Histoplasma capsulatum is a facultative intracellular fungus that spreads lymphohematogenously to involve organ systems rich in mononuclear phagocytes. We explored herein the in vivo effect of anti-CD8 rat mAb on the course of murine disseminated histoplasmosis. Treatment with anti-CD8 mAb caused a selective depletion of CD8+ T cells in naive mice infected with H. capsulatum. The loss of CD8+ T cells was associated with an increased number of H. capsulatum CFU in spleens and livers of mice during the first 3 wk of infection. Transgenic beta 2-microglobulin-deficient mice (beta 2 M-/-) that lack MHC class I Ag and CD8+ T cells or heterozygous littermates were injected with H. capsulatum. At wk 1 of infection, the number of CFU in livers and spleens of beta 2 M-/- mice was similar to that of littermates. At wk 2 and 3, however, the fungal burden in spleens and livers of beta 2 M-/- mice was larger than that of heterozygous littermates.

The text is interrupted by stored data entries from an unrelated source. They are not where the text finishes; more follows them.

(** * Guess the Animal: a shallow embedding of [animal.py]

    The program keeps a binary tree of Python dictionaries: question nodes
    [{"Q": .., "Y": .., "N": ..}] and guess nodes [{"A": ..}].  The
    dictionaries are shared, mutable objects, so the embedding keeps an
    object store and refers to nodes by location.  Input, output and the
    store are threaded through a small state-and-exception monad; as in
    Python, an exception does not roll the store back.

    Text is modelled as [string] over [ascii].  The case and white-space
    functions below are Python's on ASCII text, the characters with codes 0
    to 127.  Outside ASCII they are not Python's ([str.strip] also removes
    U+00A0, [str.lower] and [str.capitalize] follow the Unicode tables), so
    every theorem about what these functions make of a line assumes that
    the line is ASCII ([Str.is_ascii]).

    The interpreter's limit on the depth of recursion is not part of the
    model either: the walkers recurse on fuel, which is proved to suffice.
    The theorems that say how a whole round or the whole script ends bound
    the height of the tree or the length of the input, which keeps the
    real chain of calls (two for each question on the path, and a few
    around them) well below the default limit of 1000 frames. *)

From Stdlib Require Import Ascii NArith ZArith Lia.
From stdpp Require Import base list relations strings.

(** ** Python string primitives *)

Module Str.

Definition code (c : ascii) : N := N_of_ascii c.

(** The text is ASCII: every character has a code below 128. *)
Fixpoint is_ascii (s : string) : bool :=
  match s with
  | EmptyString => true
  | String c s' => (code c <? 128)%N && is_ascii s'
  end.

Definition is_upper (c : ascii) : bool := (65 <=? code c)%N && (code c <=? 90)%N.
Definition is_lower (c : ascii) : bool := (97 <=? code c)%N && (code c <=? 122)%N.

(** [str.isspace] on ASCII: tab, LF, VT, FF, CR, the four separators
    FS/GS/RS/US and the blank. *)
Definition is_space (c : ascii) : bool :=
  ((9 <=? code c)%N && (code c <=? 13)%N)
  || ((28 <=? code c)%N && (code c <=? 32)%N).

Definition lower_char (c : ascii) : ascii :=
  if is_upper c then ascii_of_N (code c + 32) else c.
Definition upper_char (c : ascii) : ascii :=
  if is_lower c then ascii_of_N (code c - 32) else c.

(** [s.lower()] *)
Fixpoint lower (s : string) : string :=
  match s with
  | EmptyString => EmptyString
  | String c s' => String (lower_char c) (lower s')
  end.

(** [s.capitalize()]: first character upper-cased, the rest lower-cased. *)
Definition capitalize (s : string) : string :=
  match s with
  | EmptyString => EmptyString
  | String c s' => String (upper_char c) (lower s')
  end.

Fixpoint lstrip (s : string) : string :=
  match s with
  | EmptyString => EmptyString
  | String c s' => if is_space c then lstrip s' else s
  end.

Fixpoint rstrip (s : string) : string :=
  match s with
  | EmptyString => EmptyString
  | String c s' =>
      match rstrip s' with
      | EmptyString => if is_space c then EmptyString else String c EmptyString
      | r => String c r
      end
  end.

(** [s.strip()] *)
Definition strip (s : string) : string := rstrip (lstrip s).

(** [s[-1]] when [s] is not empty. *)
Fixpoint last (s : string) : option ascii :=
  match s with
  | EmptyString => None
  | String c EmptyString => Some c
  | String _ s' => last s'
  end.

(** [s * n] for an [int] [n]: the empty string when [n <= 0]. *)
Fixpoint repeat (s : string) (n : nat) : string :=
  match n with
  | O => EmptyString
  | S n' => s +:+ repeat s n'
  end.
Definition mul (s : string) (n : Z) : string := repeat s (Z.to_nat n).



(** The characters after the first one, [s[1:]]. *)
Definition tail (s : string) : string :=
  match s with EmptyString => EmptyString | String _ s' => s' end.


End Str.

(** ** Exceptions, outcomes and the object store *)

Inductive exn : Type := IndexError | KeyError | AttributeError.

(** A call returns or raises.  [OutOfFuel] stands for a recursion that has
    not finished within the fuel given to the model; [Dangling] for a
    reference to an object that does not exist, which no Python state
    contains. *)
Inductive failure : Type :=
  | Raise (e : exn)
  | OutOfFuel
  | Dangling.

Inductive outcome (A : Type) : Type :=
  | Ok (a : A)
  | Fail (f : failure).
Arguments Ok {A} a.
Arguments Fail {A} f.

(** Objects are named by their position in the store. *)
Abbreviation loc := nat.

(** A slot of a question node holds a node or Python's [None]. *)
Inductive node : Type :=
  | QNode (Q : string) (Y N : option loc)
  | GNode (A : string).

Record world : Type := World {
  stdin : list string;   (* what successive [readline()] calls return *)
  stdout : list string;  (* the lines printed so far, oldest first *)
  heap : list node       (* the dictionaries, by location *)
}.

Definition M (A : Type) : Type := world -> world * outcome A.

Definition ret {A} (a : A) : M A := fun w => (w, Ok a).

Definition bind {A B} (m : M A) (k : A -> M B) : M B :=
  fun w =>
    match m w with
    | (w', Ok a) => k a w'
    | (w', Fail f) => (w', Fail f)
    end.

Definition raise {A} (e : exn) : M A := fun w => (w, Fail (Raise e)).

Definition lift {A} (o : outcome A) : M A := fun w => (w, o).

Notation "x <- m ;; k" := (bind m (fun x => k))
  (at level 90, m at level 89, right associativity).
Notation "m ;;; k" := (bind m (fun _ => k))
  (at level 90, right associativity).

(** [sys.stdin.readline()]: the next line, or [""] at end of input. *)
Definition readline : M string := fun w =>
  (World (tl (stdin w)) (stdout w) (heap w), Ok (hd EmptyString (stdin w))).

(** [print(s)] *)
Definition print (s : string) : M unit := fun w =>
  (World (stdin w) (stdout w ++ [s]) (heap w), Ok tt).

(** A dictionary display [{...}] creates a new object. *)
Definition alloc (n : node) : M loc := fun w =>
  (World (stdin w) (stdout w) (heap w ++ [n]), Ok (length (heap w))).

Definition load (l : loc) : M node := fun w =>
  match heap w !! l with
  | Some n => (w, Ok n)
  | None => (w, Fail Dangling)
  end.

Definition store (l : loc) (n : node) : M unit := fun w =>
  (World (stdin w) (stdout w) (<[l := n]> (heap w)), Ok tt).

(** [d['Q']], [d['A']], [d['Y']], [d['N']]: a missing key raises. *)
Definition getitem_Q (l : loc) : M string :=
  n <- load l ;;
  match n with QNode q _ _ => ret q | GNode _ => raise KeyError end.

Definition getitem_A (l : loc) : M string :=
  n <- load l ;;
  match n with GNode a => ret a | QNode _ _ _ => raise KeyError end.

Definition getitem_Y (l : loc) : M (option loc) :=
  n <- load l ;;
  match n with QNode _ y _ => ret y | GNode _ => raise KeyError end.

Definition getitem_N (l : loc) : M (option loc) :=
  n <- load l ;;
  match n with QNode _ _ n' => ret n' | GNode _ => raise KeyError end.

(** [d['Y'] = v] and [d['N'] = v].  On a guess dictionary the assignment
    would add a key that no code path reads (the slots are read only from
    dictionaries with a true ['Q']), so the node is kept as it is. *)
Definition setitem_Y (l : loc) (v : option loc) : M unit :=
  n <- load l ;;
  match n with QNode q _ n' => store l (QNode q v n') | GNode _ => ret tt end.

Definition setitem_N (l : loc) (v : option loc) : M unit :=
  n <- load l ;;
  match n with QNode q y _ => store l (QNode q y v) | GNode _ => ret tt end.

(** [node.get('Q')] used as a condition: true for a question dictionary
    whose question is not the empty string. *)
Definition get_Q_truthy (l : loc) : M bool :=
  n <- load l ;;
  match n with
  | QNode EmptyString _ _ => ret false
  | QNode _ _ _ => ret true
  | GNode _ => ret false
  end.

(** ** The program *)

(** The module-level dictionaries, in the order they are created. *)
Definition g_node_fish : loc := 0.
Definition g_node_bird : loc := 1.
Definition q_node_root : loc := 2.

Definition initial_heap : list node :=
  [ GNode "a fish"; GNode "a bird";
    QNode "Does it swim?" (Some g_node_fish) (Some g_node_bird) ].

Definition initial_world (input : list string) : world :=
  World input [] initial_heap.

Definition get_one_word_answer : M string :=
  l <- readline ;; ret (Str.lower (Str.strip l)).

(** [answer_str[0] == 'y']: indexing the empty string raises. *)
Definition is_answer_affirmative (answer_str : string) : outcome bool :=
  match answer_str with
  | EmptyString => Fail (Raise IndexError)
  | String c _ => Ok (Ascii.eqb c "y")
  end.

Definition is_answer_tree (answer_str : string) : outcome bool :=
  match answer_str with
  | EmptyString => Fail (Raise IndexError)
  | String c _ => Ok (Ascii.eqb c "t")
  end.

(** [is_answer_affirmative(get_one_word_answer())], the expression the
    program evaluates at every yes/no prompt. *)
Definition affirmative_answer : M bool :=
  a <- get_one_word_answer ;; lift (is_answer_affirmative a).

Definition get_answer : M string :=
  l <- readline ;; ret (Str.strip l).

Definition get_animal : M string :=
  a <- get_answer ;; ret (Str.lower a).

(** The part of [get_question] after the line has been read. *)
Definition question_of (answer : string) : outcome string :=
  let q_str := Str.capitalize (Str.lower answer) in
  match Str.last q_str with
  | None => Fail (Raise IndexError)
  | Some c => if Ascii.eqb c "?" then Ok q_str else Ok (q_str +:+ "?")
  end.

Definition get_question : M string :=
  a <- get_answer ;; lift (question_of a).

Definition get_q_answer (new_a_str : string) : M bool :=
  print ("For " +:+ new_a_str +:+ ", what is the answer?") ;;;
  affirmative_answer.

Definition make_g_node : M loc :=
  print "What animal were you thinking of? " ;;;
  a <- get_animal ;;
  alloc (GNode a).

Definition make_q_node_with_q_only (correct_a_str incorrect_a_str : string)
  : M loc :=
  print ("Please type a yes-or-no question that would distinguish "
         +:+ correct_a_str +:+ " from " +:+ incorrect_a_str +:+ ":") ;;;
  q <- get_question ;;
  alloc (QNode q None None).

H. capsulatum-immunized mice given anti-CD8 mAb manifested impaired clearance of H. capsulatum upon rechallenge with a large inoculum of yeasts when compared to immunized controls. Histopathologically, the inflammatory response in spleens and livers of CD8+ T cell-depleted mice was similar to that of mice given control Ab. The results indicate that CD8+ T cells are necessary for optimal clearance of the fungus from tissues of mice infected with H. capsulatum.